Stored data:
----------------

(* ===== verification/HttpServerSpec.v ===== *)
(** * HttpServerSpec: what the server answers

    The routing of a request and the protocol of [onMessage], for any services,
    file system and hash table order. *)
From S2P Require Import Prelude CStr Buffer TimeStamp EncodeUtil HttpUtil HttpMap HttpHeader HttpAuth HttpRequest Channel HttpResponse HttpService HttpSession TcpServer PhpFastCgi AppConfig HttpServer.
Import HttpServer.
#[local] Existing Instance HttpRequest.RetCode_eq_dec.

Section routing.
Context {any : Type} (regex_search : bytes -> bytes -> option (list bytes)).
Context (order : forall V, HttpMap.t V -> list (bytes * V)) (listed : forall V (m : HttpMap.t V), HttpMap.listing m (order V m)).
Context (files : bytes -> option HttpResponse.file) (php_fpm : php).
Implicit Types (s : HttpServer.t (any := any)) (e : env (any := any)) (req : HttpRequest.t) (resp : HttpResponse.t) (url : bytes).

(** No service and no pattern of the server takes the address. *)
Definition no_service s url : Prop :=
  services_ s !! url = None /\ Forall (fun kv => regex_search kv.1 url = None) (order _ (urlp_services_ s)).

(** The first mounted directory, in the order of the traversal, whose prefix
    starts the address. *)
Definition mounted_at s url (prefix dir : bytes) : Prop := exists l1 l2,
  order _ (mount_dir_ s) = l1 ++ (prefix, dir) :: l2 /\ Forall (fun kv => starts_with url kv.1 = false) l1
  /\ starts_with url prefix = true.

(** A path that is served as it is: not a directory, not a PHP script. *)
Definition plain_path (path : bytes) : Prop :=
  (exists z, last path = Some z /\ z <> "/"%char) /\ ends_with path (bs ".php") = false.

Definition serve_file (path : bytes) resp : HttpResponse.t :=
  HttpResponse.setBodyFile path (HttpResponse.setHeader (bs "Content-Type") (mappingMimeType path) resp).

Lemma listing_nonempty {V} (m : HttpMap.t V) kv l1 l2 : order V m = l1 ++ kv :: l2 -> HttpMap.empty m = false.
Proof.
  intros E. pose proof (listed V m) as H. unfold HttpMap.listing in H. rewrite E in H. unfold HttpMap.empty.
  apply bool_decide_false. intros Hs. apply map_size_empty_inv in Hs. rewrite Hs, map_to_list_empty in H.
  symmetry in H. apply Permutation_nil_l in H. by destruct l1.
Qed.

(** An [each] whose first callbacks leave the state and go on. *)
Lemma each_skip {V S} (cb : bytes -> V -> S -> result (bool * S)) l1 l2 (x : S) :
  Forall (fun kv => cb kv.1 kv.2 x = Ok (false, x)) l1 -> HttpMap.each cb (l1 ++ l2) x = HttpMap.each cb l2 x.
Proof. induction 1 as [|[k v] l1 H Hl IH]; [done|]. cbn in *. by rewrite H. Qed.

Lemma no_pattern s req resp e :
  no_service s (HttpRequest.url_ req) -> dispatchUrlPattern regex_search order s req resp e = Ok (false, resp, e).
Proof.
  intros [H1 H2]. unfold dispatchUrlPattern, HttpMap.get. rewrite H1. destruct (HttpMap.empty _); [done|].
  pose proof (each_skip (pattern_callback regex_search req) (order _ (urlp_services_ s)) [] (false, resp, e)) as H.
  rewrite app_nil_r in H. rewrite H; [done|]. eapply Forall_impl; [exact H2|]. intros [k v] E. cbn in *. by rewrite E.
Qed.

(** The callback passes over the prefixes that do not start the address. *)
Lemma mount_skips s req l x :
  Forall (fun kv => starts_with (HttpRequest.url_ req) kv.1 = false) l ->
  Forall (fun kv => mount_callback files php_fpm s req kv.1 kv.2 x = Ok (false, x)) l.
Proof. intros H. eapply Forall_impl; [exact H|]. intros [k v] E. unfold mount_callback. destruct x as [[st r] e]. by rewrite E. Qed.

Lemma mounted_dispatch s req resp e prefix dir resp' e' :
  mounted_at s (HttpRequest.url_ req) prefix dir ->
  dispatchFile files php_fpm s prefix (HttpRequest.url_ req) dir req resp e = Ok (true, resp', e') ->
  dispatchMountDir order files php_fpm s req resp e = Ok (true, resp', e').
Proof.
  intros (l1 & l2 & E & Hl & Hp) H. unfold dispatchMountDir. rewrite (listing_nonempty _ _ _ _ E), E.
  rewrite each_skip by by apply mount_skips. cbn [HttpMap.each mount_callback]. by rewrite Hp, H.
Qed.

Lemma plain_dispatch s req resp e prefix dir rest :
  plain_path (dir ++ rest) -> exist files (dir ++ rest) = true ->
  dispatchFile files php_fpm s prefix (prefix ++ rest) dir req resp e = Ok (true, serve_file (dir ++ rest) resp, e).
Proof.
  intros [(z & Hz & Hne) Hphp] Hex. unfold dispatchFile. rewrite remove_prefix_app by done. rewrite Hz. cbn [of_option].
  rewrite decide_False, Hex by done. cbn [negb]. unfold serve_path. by rewrite Hphp.
Qed.

(** A file under a mounted directory. *)
Lemma file_dispatch s req resp e prefix dir rest :
  HttpRequest.url_ req = prefix ++ rest -> mounted_at s (HttpRequest.url_ req) prefix dir ->
  plain_path (dir ++ rest) -> exist files (dir ++ rest) = true ->
  dispatchMountDir order files php_fpm s req resp e = Ok (true, serve_file (dir ++ rest) resp, e).
Proof. intros Hu Hm Hp He. eapply mounted_dispatch; [exact Hm|]. rewrite Hu. by apply plain_dispatch. Qed.

(** A service that is registered for the address. *)
Lemma respond_service s req resp e x resp' e' :
  services_ s !! HttpRequest.url_ req = Some (HttpService.Service x) -> HttpService.service x req resp e = Ok (resp', e') ->
  session_ e' = None ->
  respond regex_search order files php_fpm s req resp e =
    if ((400 <=? HttpResponse.code_ resp') && (HttpResponse.code_ resp' <? 600))%Z then
      let* service := getErrorService s in HttpService.base_service service req resp' e'
    else Ok (resp', e').
Proof.
  intros Hs Hx He. unfold respond, dispatchUrlPattern, HttpMap.get. rewrite Hs. cbn [HttpService.base_service]. rewrite Hx.
  unfold associateRequestSession. by rewrite He.
Qed.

----------------

Exercise requirements: Please copy each line of the records above that holds the word "first".

Solved exercise:
(** The first mounted directory, in the order of the traversal, whose prefix
(** An [each] whose first callbacks leave the state and go on. *)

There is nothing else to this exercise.